__EXERCISE OBJECTIVE__
Restate verbatim the span of lines below between the line with "- destruct (fs_files" and the line with "(** Lines of", including those two lines, and only that span.

__RECORDS FOR THE EXERCISE__
+--

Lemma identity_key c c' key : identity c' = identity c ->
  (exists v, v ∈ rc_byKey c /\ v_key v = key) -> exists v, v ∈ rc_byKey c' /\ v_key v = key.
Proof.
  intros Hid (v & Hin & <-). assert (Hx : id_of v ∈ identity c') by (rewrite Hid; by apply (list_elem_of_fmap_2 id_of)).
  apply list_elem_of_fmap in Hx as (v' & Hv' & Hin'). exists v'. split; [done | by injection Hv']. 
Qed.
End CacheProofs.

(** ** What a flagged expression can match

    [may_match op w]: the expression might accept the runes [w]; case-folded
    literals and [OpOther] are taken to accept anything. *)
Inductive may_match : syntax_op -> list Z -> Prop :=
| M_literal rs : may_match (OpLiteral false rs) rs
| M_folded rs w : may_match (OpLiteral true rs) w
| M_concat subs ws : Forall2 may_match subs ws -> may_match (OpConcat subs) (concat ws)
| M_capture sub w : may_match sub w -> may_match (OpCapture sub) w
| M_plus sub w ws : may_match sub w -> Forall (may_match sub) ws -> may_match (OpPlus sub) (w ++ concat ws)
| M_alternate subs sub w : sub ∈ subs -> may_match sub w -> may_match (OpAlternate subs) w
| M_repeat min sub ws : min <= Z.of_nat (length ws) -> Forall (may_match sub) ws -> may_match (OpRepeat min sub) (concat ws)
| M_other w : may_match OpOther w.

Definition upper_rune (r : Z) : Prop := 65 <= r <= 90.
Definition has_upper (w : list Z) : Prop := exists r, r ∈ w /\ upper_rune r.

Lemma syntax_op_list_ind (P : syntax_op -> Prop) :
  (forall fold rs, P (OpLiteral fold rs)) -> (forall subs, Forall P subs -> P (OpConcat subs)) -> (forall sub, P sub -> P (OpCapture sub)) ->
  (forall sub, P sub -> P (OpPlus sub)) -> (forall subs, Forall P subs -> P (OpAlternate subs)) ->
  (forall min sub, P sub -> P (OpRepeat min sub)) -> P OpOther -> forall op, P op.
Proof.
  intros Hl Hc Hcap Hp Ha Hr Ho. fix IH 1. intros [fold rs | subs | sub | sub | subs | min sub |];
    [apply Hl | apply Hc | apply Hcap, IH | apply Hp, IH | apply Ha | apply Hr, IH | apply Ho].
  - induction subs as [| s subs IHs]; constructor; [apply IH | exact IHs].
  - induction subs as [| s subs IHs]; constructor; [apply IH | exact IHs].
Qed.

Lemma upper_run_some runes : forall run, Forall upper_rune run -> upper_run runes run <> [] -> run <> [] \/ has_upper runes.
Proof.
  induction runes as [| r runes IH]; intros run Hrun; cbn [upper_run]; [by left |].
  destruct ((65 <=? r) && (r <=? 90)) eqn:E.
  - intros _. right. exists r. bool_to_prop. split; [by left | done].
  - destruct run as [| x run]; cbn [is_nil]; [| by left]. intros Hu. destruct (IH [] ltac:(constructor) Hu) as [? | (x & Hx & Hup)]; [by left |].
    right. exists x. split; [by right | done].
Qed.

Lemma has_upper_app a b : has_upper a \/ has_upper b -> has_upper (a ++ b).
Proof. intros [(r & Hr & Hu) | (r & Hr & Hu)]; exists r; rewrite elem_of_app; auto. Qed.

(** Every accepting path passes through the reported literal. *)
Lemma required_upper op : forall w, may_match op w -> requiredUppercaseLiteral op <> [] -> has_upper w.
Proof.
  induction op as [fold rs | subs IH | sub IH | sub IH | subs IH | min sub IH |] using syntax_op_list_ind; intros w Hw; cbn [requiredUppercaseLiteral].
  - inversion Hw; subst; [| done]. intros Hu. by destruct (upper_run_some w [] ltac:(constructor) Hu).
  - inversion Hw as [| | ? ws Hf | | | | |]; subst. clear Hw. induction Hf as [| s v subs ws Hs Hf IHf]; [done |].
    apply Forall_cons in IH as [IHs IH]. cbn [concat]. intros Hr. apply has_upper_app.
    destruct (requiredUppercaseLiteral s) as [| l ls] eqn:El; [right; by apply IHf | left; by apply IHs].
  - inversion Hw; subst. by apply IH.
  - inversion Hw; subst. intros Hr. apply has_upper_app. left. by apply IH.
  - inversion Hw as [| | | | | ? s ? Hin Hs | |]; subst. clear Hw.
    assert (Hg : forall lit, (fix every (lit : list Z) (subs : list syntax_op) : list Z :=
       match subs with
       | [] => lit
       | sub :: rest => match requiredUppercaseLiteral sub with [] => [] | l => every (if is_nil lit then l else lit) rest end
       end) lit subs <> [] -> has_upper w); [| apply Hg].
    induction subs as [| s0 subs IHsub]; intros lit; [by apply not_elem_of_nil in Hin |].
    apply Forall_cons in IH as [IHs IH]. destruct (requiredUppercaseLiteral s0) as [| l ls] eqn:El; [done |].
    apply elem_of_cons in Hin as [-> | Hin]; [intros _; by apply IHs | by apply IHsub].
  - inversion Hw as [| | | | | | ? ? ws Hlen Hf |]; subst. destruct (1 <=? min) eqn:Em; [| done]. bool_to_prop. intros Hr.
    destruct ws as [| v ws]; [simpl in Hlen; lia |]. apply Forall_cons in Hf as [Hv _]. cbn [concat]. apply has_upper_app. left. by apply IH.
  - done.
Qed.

+--

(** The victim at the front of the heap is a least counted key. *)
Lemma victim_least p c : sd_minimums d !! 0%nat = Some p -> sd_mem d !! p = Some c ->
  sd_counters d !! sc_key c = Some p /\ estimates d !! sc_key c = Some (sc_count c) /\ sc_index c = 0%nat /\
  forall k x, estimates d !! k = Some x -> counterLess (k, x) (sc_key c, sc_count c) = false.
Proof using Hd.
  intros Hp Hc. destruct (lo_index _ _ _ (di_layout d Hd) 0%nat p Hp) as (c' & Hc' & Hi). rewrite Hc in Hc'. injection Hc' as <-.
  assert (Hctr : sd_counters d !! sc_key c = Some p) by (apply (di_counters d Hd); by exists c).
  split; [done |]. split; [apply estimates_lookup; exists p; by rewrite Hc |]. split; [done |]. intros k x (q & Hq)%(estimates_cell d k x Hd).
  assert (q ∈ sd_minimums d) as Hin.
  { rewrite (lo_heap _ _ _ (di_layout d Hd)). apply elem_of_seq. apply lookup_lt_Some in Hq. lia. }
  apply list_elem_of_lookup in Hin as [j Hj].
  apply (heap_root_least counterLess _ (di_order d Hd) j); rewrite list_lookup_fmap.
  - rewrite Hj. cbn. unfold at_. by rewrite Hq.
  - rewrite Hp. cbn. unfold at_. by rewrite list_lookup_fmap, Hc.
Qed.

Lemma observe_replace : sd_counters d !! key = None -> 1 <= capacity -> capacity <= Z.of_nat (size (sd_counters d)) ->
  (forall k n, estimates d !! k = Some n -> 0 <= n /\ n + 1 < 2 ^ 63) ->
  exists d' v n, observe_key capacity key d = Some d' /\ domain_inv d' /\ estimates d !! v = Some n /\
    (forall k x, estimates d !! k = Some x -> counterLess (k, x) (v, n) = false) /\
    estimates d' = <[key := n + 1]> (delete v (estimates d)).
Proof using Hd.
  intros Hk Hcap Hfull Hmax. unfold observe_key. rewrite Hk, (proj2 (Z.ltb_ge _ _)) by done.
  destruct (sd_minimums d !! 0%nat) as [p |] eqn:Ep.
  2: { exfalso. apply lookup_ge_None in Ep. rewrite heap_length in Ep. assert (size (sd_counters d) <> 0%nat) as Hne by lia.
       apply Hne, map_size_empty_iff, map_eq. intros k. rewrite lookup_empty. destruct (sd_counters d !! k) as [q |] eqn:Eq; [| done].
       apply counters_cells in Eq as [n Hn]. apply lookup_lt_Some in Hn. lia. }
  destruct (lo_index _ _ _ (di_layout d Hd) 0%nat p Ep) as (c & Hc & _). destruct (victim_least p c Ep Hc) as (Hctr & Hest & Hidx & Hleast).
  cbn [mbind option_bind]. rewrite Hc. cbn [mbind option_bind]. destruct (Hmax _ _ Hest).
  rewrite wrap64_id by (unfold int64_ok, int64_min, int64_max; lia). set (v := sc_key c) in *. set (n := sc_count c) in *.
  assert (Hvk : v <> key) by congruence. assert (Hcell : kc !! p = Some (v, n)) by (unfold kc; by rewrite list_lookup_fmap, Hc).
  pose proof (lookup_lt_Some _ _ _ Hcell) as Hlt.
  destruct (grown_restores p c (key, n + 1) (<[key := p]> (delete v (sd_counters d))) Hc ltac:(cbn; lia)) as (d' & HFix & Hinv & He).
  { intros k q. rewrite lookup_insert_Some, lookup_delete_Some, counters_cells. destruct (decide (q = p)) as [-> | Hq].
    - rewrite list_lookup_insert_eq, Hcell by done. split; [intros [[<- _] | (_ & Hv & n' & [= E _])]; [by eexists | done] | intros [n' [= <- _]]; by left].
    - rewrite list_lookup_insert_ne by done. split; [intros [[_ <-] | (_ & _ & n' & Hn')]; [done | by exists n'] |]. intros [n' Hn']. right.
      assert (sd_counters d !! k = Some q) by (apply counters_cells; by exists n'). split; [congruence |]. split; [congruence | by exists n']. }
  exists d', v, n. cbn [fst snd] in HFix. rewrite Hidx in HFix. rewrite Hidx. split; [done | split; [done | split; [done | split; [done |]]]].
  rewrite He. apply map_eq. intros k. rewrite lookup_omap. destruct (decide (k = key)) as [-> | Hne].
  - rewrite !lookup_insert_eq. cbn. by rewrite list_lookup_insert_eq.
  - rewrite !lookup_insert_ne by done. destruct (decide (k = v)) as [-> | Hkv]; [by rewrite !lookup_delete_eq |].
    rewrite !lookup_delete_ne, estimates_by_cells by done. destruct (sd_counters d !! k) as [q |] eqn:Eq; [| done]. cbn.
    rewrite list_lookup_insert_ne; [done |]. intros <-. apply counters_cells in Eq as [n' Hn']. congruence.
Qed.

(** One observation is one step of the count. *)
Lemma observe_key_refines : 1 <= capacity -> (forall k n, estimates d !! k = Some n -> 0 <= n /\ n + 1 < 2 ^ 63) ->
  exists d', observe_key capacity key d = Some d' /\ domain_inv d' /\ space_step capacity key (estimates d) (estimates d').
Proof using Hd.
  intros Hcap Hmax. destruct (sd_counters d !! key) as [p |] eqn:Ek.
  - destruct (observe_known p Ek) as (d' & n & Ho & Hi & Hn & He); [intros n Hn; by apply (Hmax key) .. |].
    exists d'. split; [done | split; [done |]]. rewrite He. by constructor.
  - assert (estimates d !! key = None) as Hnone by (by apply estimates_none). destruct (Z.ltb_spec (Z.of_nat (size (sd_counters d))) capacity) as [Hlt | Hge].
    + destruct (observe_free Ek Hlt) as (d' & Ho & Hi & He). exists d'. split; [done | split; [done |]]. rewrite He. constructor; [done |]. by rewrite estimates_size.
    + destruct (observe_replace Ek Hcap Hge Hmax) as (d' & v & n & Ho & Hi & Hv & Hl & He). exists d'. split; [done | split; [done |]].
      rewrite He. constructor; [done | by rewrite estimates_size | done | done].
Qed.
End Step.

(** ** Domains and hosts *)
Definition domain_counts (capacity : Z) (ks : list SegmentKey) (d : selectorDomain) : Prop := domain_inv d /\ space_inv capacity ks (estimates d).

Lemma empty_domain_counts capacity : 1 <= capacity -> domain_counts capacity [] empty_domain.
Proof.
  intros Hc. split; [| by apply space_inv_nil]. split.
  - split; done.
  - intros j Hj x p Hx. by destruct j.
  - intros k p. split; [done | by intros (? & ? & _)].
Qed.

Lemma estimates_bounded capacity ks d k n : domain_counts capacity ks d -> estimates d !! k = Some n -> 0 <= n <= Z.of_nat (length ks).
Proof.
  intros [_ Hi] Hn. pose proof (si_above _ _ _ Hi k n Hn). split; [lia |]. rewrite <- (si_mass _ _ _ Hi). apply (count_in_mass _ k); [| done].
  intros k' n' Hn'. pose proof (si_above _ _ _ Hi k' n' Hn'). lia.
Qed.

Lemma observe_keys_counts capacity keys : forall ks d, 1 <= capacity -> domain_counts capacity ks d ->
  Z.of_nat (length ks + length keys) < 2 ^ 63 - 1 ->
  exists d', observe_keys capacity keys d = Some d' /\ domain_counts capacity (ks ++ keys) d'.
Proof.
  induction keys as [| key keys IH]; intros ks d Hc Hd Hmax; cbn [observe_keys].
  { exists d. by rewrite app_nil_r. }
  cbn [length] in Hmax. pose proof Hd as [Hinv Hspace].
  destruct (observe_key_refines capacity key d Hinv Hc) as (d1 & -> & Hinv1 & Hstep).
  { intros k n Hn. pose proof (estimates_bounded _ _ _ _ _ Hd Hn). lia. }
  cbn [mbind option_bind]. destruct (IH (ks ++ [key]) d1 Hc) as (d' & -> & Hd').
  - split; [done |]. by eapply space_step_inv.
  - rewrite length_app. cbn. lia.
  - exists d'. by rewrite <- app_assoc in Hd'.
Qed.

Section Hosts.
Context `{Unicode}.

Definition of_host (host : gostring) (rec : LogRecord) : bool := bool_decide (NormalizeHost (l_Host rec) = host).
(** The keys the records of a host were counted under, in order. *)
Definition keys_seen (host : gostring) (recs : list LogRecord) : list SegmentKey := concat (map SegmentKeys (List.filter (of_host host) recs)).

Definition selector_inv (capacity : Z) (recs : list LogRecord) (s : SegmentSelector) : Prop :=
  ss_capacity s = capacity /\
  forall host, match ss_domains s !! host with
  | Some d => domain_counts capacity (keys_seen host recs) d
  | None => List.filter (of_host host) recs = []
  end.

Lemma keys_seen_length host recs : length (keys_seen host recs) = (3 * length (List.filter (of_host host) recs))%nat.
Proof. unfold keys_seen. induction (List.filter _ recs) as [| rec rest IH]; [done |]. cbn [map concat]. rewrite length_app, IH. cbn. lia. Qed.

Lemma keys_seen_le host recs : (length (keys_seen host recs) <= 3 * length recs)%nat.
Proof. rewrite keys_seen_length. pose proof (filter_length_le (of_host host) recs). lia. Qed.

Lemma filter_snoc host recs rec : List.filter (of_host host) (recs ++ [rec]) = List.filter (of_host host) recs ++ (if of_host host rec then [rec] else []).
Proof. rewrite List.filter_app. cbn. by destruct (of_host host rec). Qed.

+--

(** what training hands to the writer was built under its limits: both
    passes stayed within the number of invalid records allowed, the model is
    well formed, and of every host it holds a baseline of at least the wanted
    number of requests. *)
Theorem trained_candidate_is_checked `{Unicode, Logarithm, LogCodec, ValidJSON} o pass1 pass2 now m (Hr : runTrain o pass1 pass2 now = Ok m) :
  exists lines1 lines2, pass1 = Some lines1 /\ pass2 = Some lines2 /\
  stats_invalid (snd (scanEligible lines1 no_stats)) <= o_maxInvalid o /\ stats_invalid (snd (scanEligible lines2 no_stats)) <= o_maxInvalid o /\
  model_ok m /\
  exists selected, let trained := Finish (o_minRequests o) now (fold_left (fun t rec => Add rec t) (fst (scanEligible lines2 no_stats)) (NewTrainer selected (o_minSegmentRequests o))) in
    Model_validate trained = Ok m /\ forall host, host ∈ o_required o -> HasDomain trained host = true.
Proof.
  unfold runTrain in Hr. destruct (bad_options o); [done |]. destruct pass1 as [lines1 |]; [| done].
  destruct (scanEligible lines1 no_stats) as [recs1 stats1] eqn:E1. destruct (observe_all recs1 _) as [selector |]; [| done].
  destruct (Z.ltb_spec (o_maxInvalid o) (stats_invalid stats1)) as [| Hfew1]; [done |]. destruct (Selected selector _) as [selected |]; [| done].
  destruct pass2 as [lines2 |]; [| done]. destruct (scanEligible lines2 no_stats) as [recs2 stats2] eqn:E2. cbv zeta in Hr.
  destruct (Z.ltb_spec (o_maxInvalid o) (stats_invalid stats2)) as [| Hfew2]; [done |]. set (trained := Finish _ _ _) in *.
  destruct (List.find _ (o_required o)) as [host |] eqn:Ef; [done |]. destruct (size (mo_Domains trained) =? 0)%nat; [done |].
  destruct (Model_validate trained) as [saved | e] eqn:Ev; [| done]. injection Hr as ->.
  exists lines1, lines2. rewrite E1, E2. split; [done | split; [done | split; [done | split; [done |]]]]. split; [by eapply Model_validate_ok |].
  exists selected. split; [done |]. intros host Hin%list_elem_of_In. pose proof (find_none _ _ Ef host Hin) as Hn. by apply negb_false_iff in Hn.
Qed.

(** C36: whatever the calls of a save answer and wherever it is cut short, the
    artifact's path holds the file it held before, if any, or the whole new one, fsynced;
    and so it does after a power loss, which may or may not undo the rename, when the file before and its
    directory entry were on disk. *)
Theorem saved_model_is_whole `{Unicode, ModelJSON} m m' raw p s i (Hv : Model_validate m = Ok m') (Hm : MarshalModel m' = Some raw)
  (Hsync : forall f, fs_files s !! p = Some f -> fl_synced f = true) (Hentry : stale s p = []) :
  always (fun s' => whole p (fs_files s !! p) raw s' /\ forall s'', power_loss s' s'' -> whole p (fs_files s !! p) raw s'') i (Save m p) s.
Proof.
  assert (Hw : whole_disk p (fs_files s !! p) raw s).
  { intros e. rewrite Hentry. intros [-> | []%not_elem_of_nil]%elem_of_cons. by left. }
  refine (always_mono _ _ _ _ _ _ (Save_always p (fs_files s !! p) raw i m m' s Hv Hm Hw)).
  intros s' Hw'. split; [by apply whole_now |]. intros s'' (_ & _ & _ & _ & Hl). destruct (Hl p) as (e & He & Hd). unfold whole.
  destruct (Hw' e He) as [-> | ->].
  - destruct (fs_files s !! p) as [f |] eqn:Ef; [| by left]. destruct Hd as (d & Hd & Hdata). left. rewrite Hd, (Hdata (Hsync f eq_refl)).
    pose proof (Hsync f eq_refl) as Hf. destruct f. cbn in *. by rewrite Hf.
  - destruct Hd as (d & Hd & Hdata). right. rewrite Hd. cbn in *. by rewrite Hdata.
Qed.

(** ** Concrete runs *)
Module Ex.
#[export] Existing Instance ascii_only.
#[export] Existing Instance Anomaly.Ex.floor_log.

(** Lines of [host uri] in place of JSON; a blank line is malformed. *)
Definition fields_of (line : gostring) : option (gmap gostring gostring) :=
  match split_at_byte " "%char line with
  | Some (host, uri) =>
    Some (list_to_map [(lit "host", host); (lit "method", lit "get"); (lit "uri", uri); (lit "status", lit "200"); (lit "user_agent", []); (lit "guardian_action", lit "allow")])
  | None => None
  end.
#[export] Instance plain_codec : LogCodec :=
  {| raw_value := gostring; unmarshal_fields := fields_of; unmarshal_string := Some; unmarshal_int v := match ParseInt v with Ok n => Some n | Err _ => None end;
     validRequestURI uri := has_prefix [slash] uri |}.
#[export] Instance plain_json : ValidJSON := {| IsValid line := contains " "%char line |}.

+--

__SOLUTION TO THE PROBLEM__
  - destruct (fs_files s !! p) as [f |] eqn:Ef; [| by left]. destruct Hd as (d & Hd & Hdata). left. rewrite Hd, (Hdata (Hsync f eq_refl)).
    pose proof (Hsync f eq_refl) as Hf. destruct f. cbn in *. by rewrite Hf.
  - destruct Hd as (d & Hd & Hdata). right. rewrite Hd. cbn in *. by rewrite Hdata.
Qed.

(** ** Concrete runs *)
Module Ex.
#[export] Existing Instance ascii_only.
#[export] Existing Instance Anomaly.Ex.floor_log.

(** Lines of [host uri] in place of JSON; a blank line is malformed. *)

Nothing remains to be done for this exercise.